计算机工程与应用 ›› 2013, Vol. 49 ›› Issue (21): 6-10.

• 博士论坛 • 上一篇    下一篇

基于LIBSVM和时间序列的区域货运量预测研究

曾  鸣1,林  磊2,程文明1   

  1. 1.西南交通大学 机械工程学院,成都 610031
    2.纽约州立大学布法罗分校 土木工程学院,美国 布法罗 14260
  • 出版日期:2013-11-01 发布日期:2013-10-30

Research of regional freight volume forecasting based on LIBSVM and time series

ZENG Ming1, LIN Lei2, CHENG Wenming1   

  1. 1.School of Mechanical Engineering, Southwest Jiaotong University, Chengdu 610031, China
    2.Civil, Structural and Environmental Engineering, University at Buffalo, the State University of New York, Buffalo 14260, USA
  • Online:2013-11-01 Published:2013-10-30

摘要: 针对区域货运量预测中影响因素多、样本数量小的问题,提出了互信息MI与LIBSVM支持向量回归以及状态空间时间序列相结合的预测方法,采用MI进行高维度特征降维后,以新的低维空间作为样本输入,分别建立LIBSVM支持向量回归和状态空间时间序列预测模型。通过重庆市货运量预测实验结果及对比分析表明,该方法在进行有效预测的同时能够改善预测精度,相对误差约为0.06。

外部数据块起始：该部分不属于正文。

(** [lfree] after the block [a] has been taken. *)
Lemma adjust_lfree_ok st pre t post a :
  rep (blocks st) (pre ++ t :: post) → tiles_from 0 (pre ++ t :: post) MEM_SIZE_ALIGNED → at_ t = a → used t = true →
  lfree st = fnext pre a →
  ∃ st', (if a =? lfree st then
            cur ← next_free (size (blocks st)) a st;
            bc ← blocks st !! cur;
            _ ← lwip_assert ((cur =? ram_end) || (mused bc =? 0));
            Some (set_lfree cur st)
          else Some st) = Some st'
    ∧ ram st' = ram st ∧ blocks st' = blocks st ∧ lfree st' = fnext (pre ++ t :: post) MEM_SIZE_ALIGNED.
Proof.
  intros R T <- Hu Lf. pose proof T as (x & T1 & T2)%tiles_app. pose proof T2 as (<- & _).
  pose proof (mem_rep_size _ _ R T) as Sz. rewrite length_app in Sz.
  rewrite fnext_app. destruct (Z.eqb_spec (at_ t) (lfree st)) as [E|E].
  - rewrite (next_free_ok st (t :: post) _ pre) by (done || lia). cbn [mbind option_bind].
    set (cur := fnext (t :: post) MEM_SIZE_ALIGNED).
    assert (C : ∃ b, blocks st !! cur = Some b ∧ (cur =? ram_end) || (mused b =? 0) = true).
    { unfold cur. clear -R. destruct R as [R [p E]]. apply hdrs_app in R as [_ R]. revert R.
      generalize (last_at 0 pre). generalize (t :: post) as ts. induction ts as [|t' ts IH]; intros q R; cbn.
      - rewrite E. by eexists.
      - destruct R as [Ht R]. destruct (used t') eqn:Hu; [by eapply IH|]. rewrite Ht. eexists. split; [done|]. cbn. apply orb_true_r. }
    destruct C as (b & -> & Ec). cbn [mbind option_bind]. rewrite Ec. cbn. eexists. split; [done|]. split_and!; try done. cbn [lfree set_lfree].
    unfold cur. by rewrite (fnext_used pre) by (eapply fnext_at_end; [exact T1|congruence]).
  - eexists. split; [done|]. split_and!; try done. rewrite Lf. symmetry. eapply fnext_inside; [exact T1|congruence].
Qed.

(** Taking a free block large enough: the whole of it, or its front. *)
Lemma take_ok st pre a s post size :
  mem_inv st (pre ++ Tile a s false :: post) → 12 <= size → size mod 4 = 0 → size + 12 <= s →
  ∃ st' mid', take a size st = Some (st', ram st + a + 12) ∧ mem_inv st' (pre ++ mid' ++ post) ∧ ram st' = ram st
    ∧ ∃ s', taken mid' = [Tile a s' true] ∧ size + 12 <= s'.
Proof.
  intros K Hsz Hm Hfit. destruct (inv_taken _ _ _ _ K) as (R & T & T1 & Hs & Hms & T2 & Ha & Ha0 & Hend & Ha4).
  cbn [at_ sz used] in *. destruct K as [[Ir1 [Ir2 Ir3]] _ _ N B Lf]. rewrite fnext_app in Lf. cbn in Lf.
  unfold MEM_SIZE_ALIGNED in Hend, Ir3. unfold SIZEOF_STRUCT_MEM in Ir3.
  assert (Npre : no_adj pre) by (by eapply no_adj_app_l).
  unfold take. rewrite Ha. cbn [mbind option_bind next]. unfold SIZEOF_STRUCT_MEM, MIN_SIZE_ALIGNED.
  rewrite (u32_id (size + 12 + 12)), (u32_id (a + 12)), (u32_id (a + s - (a + 12))), (u32_id (a + 12 + size)) by (unfold is_u32; lia).
  assert (F : ∀ st1 mid', ram st1 = ram st → rep (blocks st1) (pre ++ mid' ++ post) →
    tiles_from a mid' (a + s) → lfree st1 = lfree st → no_adj (pre ++ mid' ++ post) → big mid' →
    (∃ t mid'', mid' = t :: mid'' ∧ at_ t = a ∧ used t = true) →
    (∃ s', taken mid' = [Tile a s' true] ∧ size + 12 <= s') →
    ∃ st' mid', (st2 ← (if a =? lfree st1 then
            cur ← next_free (base.size (blocks st1)) a st1;
            bc ← blocks st1 !! cur;
            _ ← lwip_assert ((cur =? ram_end) || (mused bc =? 0));
            Some (set_lfree cur st1)
          else Some st1);
        _ ← lwip_assert (ram st2 + a + 12 + size <=? ram st2 + ram_end);
        _ ← lwip_assert ((ram st2 + a + 12) mod 4 =? 0);
        _ ← lwip_assert ((ram st2 + a) mod 4 =? 0);
        Some (st2, ram st2 + a + 12)) = Some (st', ram st + a + 12)
      ∧ mem_inv st' (pre ++ mid' ++ post) ∧ ram st' = ram st
      ∧ ∃ s', taken mid' = [Tile a s' true] ∧ size + 12 <= s').
  { intros st1 mid' Er R' T' El N' B' (t & mid'' & -> & Et & Hu) Htk.
    assert (T'' : tiles_from 0 (pre ++ (t :: mid'') ++ post) MEM_SIZE_ALIGNED).
    { apply tiles_app. exists a. split; [done|]. apply tiles_app. by exists (a + s). }
    destruct (adjust_lfree_ok st1 pre t (mid'' ++ post) a R' T'' Et Hu ltac:(congruence)) as (st' & -> & E1 & E2 & E3).
    cbn [mbind option_bind]. rewrite E1, Er. unfold ram_end, MEM_SIZE_ALIGNED.
    rewrite (proj2 (Z.leb_le (ram st + a + 12 + size) (ram st + 102400))) by lia.
    rewrite (proj2 (Z.eqb_eq ((ram st + a + 12) mod 4) 0)) by (Z.to_euclidean_division_equations; lia).
    rewrite (proj2 (Z.eqb_eq ((ram st + a) mod 4) 0)) by (Z.to_euclidean_division_equations; lia).
    exists st', (t :: mid''). split; [done|]. split; [|split; [congruence|done]].
    constructor; rewrite ?E1, ?E2, ?Er; try done.
    apply big_app. split; [by apply big_app in B as [? _]|]. apply big_app. split; [done|].
    apply big_app in B as [_ [_ ?]%Forall_cons]. done. }
  destruct (Z.leb_spec (size + 12 + 12) (a + s - (a + 12))) as [Hsp|Hsp].
  - destruct (insert_free_ok st pre [Tile a s false] post a (a + s) (a + 12 + size) (a + s) false R T1) as (st1 & -> & (E1 & E2 & _) & R1);
      try done; [cbn; split_and!; done || lia|lia|]. cbn [mbind option_bind].
    assert (Q : tiles_from 0 (pre ++ [Tile a (a + 12 + size - a) false; Tile (a + 12 + size) (a + s - (a + 12 + size)) false] ++ post) MEM_SIZE_ALIGNED).
    { apply tiles_app. exists a. split; [done|]. cbn. replace (a + (a + 12 + size - a)) with (a + 12 + size) by lia.
      replace (a + 12 + size + (a + s - (a + 12 + size))) with (a + s) by lia. split_and!; try done; try lia; Z.to_euclidean_division_equations; lia. }
    destruct (set_used_ok st1 pre a _ false true _ R1 Q) as (st2 & -> & (E3 & E4 & _) & R2). cbn [mbind option_bind].
    apply (F st2 [Tile a (a + 12 + size - a) true; Tile (a + 12 + size) (a + s - (a + 12 + size)) false]); try congruence; try exact R2.
    + cbn. split_and!; try lia; Z.to_euclidean_division_equations; lia.
    + apply no_adj_join.
      * apply (no_adj_replace (Tile a s false) _ pre []); [by left|]. apply no_adj_app_l with post. by rewrite <- app_assoc.
      * cbn. split; [by left|]. apply no_adj_app_r in N. destruct post as [|y post]; [done|]. exact N.
    + unfold big; rewrite ?Forall_cons, Forall_nil; unfold SIZEOF_STRUCT_MEM, MIN_SIZE_ALIGNED; cbn; lia.
    + by eexists _, _.
    + eexists. split; [done|]. lia.
  - destruct (set_used_ok st pre a s false true post R T) as (st1 & -> & (E1 & E2 & _) & R1). cbn [mbind option_bind].
    apply (F st1 [Tile a s true]); try congruence; try exact R1.
    + cbn. split_and!; done || lia.
    + by apply (no_adj_replace (Tile a s false)); [left|].
    + unfold big; rewrite ?Forall_cons, Forall_nil; unfold SIZEOF_STRUCT_MEM, MIN_SIZE_ALIGNED; cbn; lia.
    + by eexists _, _.
    + eexists. split; [done|]. lia.
Qed.

Lemma fnext_split a ts e : tiles_from a ts e →
  ∃ us rest, ts = us ++ rest ∧ all_used us ∧ tiles_from a us (fnext ts e) ∧ tiles_from (fnext ts e) rest e.
Proof.
  revert a. induction ts as [|t ts IH]; intros a T; cbn in T |- *.
  - subst. exists [], []. split_and!; try done. constructor.
  - destruct T as (<- & ? & ? & T). destruct (used t) eqn:Hu.
    + destruct (IH _ T) as (us & rest & -> & U & T1 & T2). exists (t :: us), rest.
      split; [done|]. split; [by constructor|]. by split_and!.
    + exists [], (t :: ts). split_and!; try done. constructor.
Qed.

Lemma mem_malloc_ok st ts n : mem_inv st ts → is_u32 n →
  ∃ st' p, mem_malloc n st = Some (st', p) ∧
    ((p = 0 ∧ st' = st ∧ (n = 0 ∨ ∀ t, t ∈ ts → used t = false → sz t < block_size n + 12))
     ∨ ∃ ts' k1 k2 s, mem_inv st' ts' ∧ ram st' = ram st ∧ taken ts = k1 ++ k2
         ∧ taken ts' = k1 ++ Tile (p - ram st - 12) s true :: k2 ∧ block_size n + 12 <= s ∧ ram st < p).
Proof.
  intros K Hn. destruct (block_size_bounds n Hn) as (Hb & Hm & _ & _). unfold mem_malloc.
  destruct (Z.eqb_spec n 0) as [->|Hn0]; [eexists _, 0; split; [done|]; left; auto|].
  pose proof (inv_tiles _ _ K) as T. pose proof (inv_ram _ _ K) as [Ir _].
  destruct (Z.ltb_spec MEM_SIZE_ALIGNED (block_size n)) as [L|L].
  { eexists _, 0. split; [done|]. left. split_and!; try done. right. intros t Ht _.
    pose proof (tiles_in _ _ _ _ T Ht). lia. }
  destruct (fnext_split _ _ _ T) as (us & rest & E & U & T1 & T2). pose proof (inv_rep _ _ K) as R.
  pose proof (mem_rep_size _ _ R T) as Sz. pose proof (tiles_le _ _ _ T1). rewrite E in R, Sz. rewrite length_app in Sz.
  destruct R as [R _]. apply hdrs_app in R as [_ R]. rewrite (inv_lfree _ _ K).
  pose proof (inv_big _ _ K) as B. rewrite E in B. apply big_app in B as [_ B].
  destruct (malloc_loop_ok st (block_size n) ltac:(lia) rest (base.size (blocks st)) _ _ R T2 ltac:(lia) B ltac:(lia))
    as [[-> H1]|(pre & [a s u] & post & -> & Hu & Hfit & ->)].
  - eexists _, 0. split; [done|]. left. split_and!; try done. right. intros t Ht Hu. rewrite E in Ht.
    apply elem_of_app in Ht as [Ht|Ht]; [|by apply H1]. unfold all_used in U. rewrite Forall_forall in U.
    specialize (U _ Ht). cbn in U. congruence.
  - cbn [at_ sz used] in Hu, Hfit |- *. subst u. rewrite E in K |- *. rewrite app_assoc in K |- *.
    destruct (inv_taken _ _ _ _ K) as (_ & _ & _ & _ & _ & _ & _ & Ha0 & _). cbn in Ha0.
    destruct (take_ok st (us ++ pre) a s post (block_size n) K Hb Hm Hfit) as (st' & mid' & -> & K' & Er & s' & Etk & Hs').
    eexists _, _. split; [done|]. right. exists ((us ++ pre) ++ mid' ++ post), (taken (us ++ pre)), (taken post), s'.
    split; [done|]. split; [done|]. split; [by rewrite taken_app, taken_free|].
    split; [|split; [done|cbn; lia]]. rewrite !(taken_app _ (_ ++ _)), (taken_app mid'), Etk. cbn.
    by replace (ram st + a + 12 - ram st - 12) with a by lia.
Qed.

关键词: 互信息(MI), 支持向量机程序库(LIBSVM)支持向量回归, 状态空间时间序列, 区域货运量, 预测

Abstract: To the problem of excessive affecting factors and small sample size in regional freight volume forecasting, the LIBSVM support vector regression model and state space time series model with mutual information technique are proposed. In this approach, the MI is adopted to reduce the dimensionality of the high dimensional features, and then the new lower dimensional subspace is treated as the sample input to establish the LIBSVM support vector regression model and the state space time series model. The experimental results of Chongqing freight volume forecasting and comparative analysis show that the method can improve the prediction accuracy while accomplishing a valid forecast, and the relative error is about 0.06.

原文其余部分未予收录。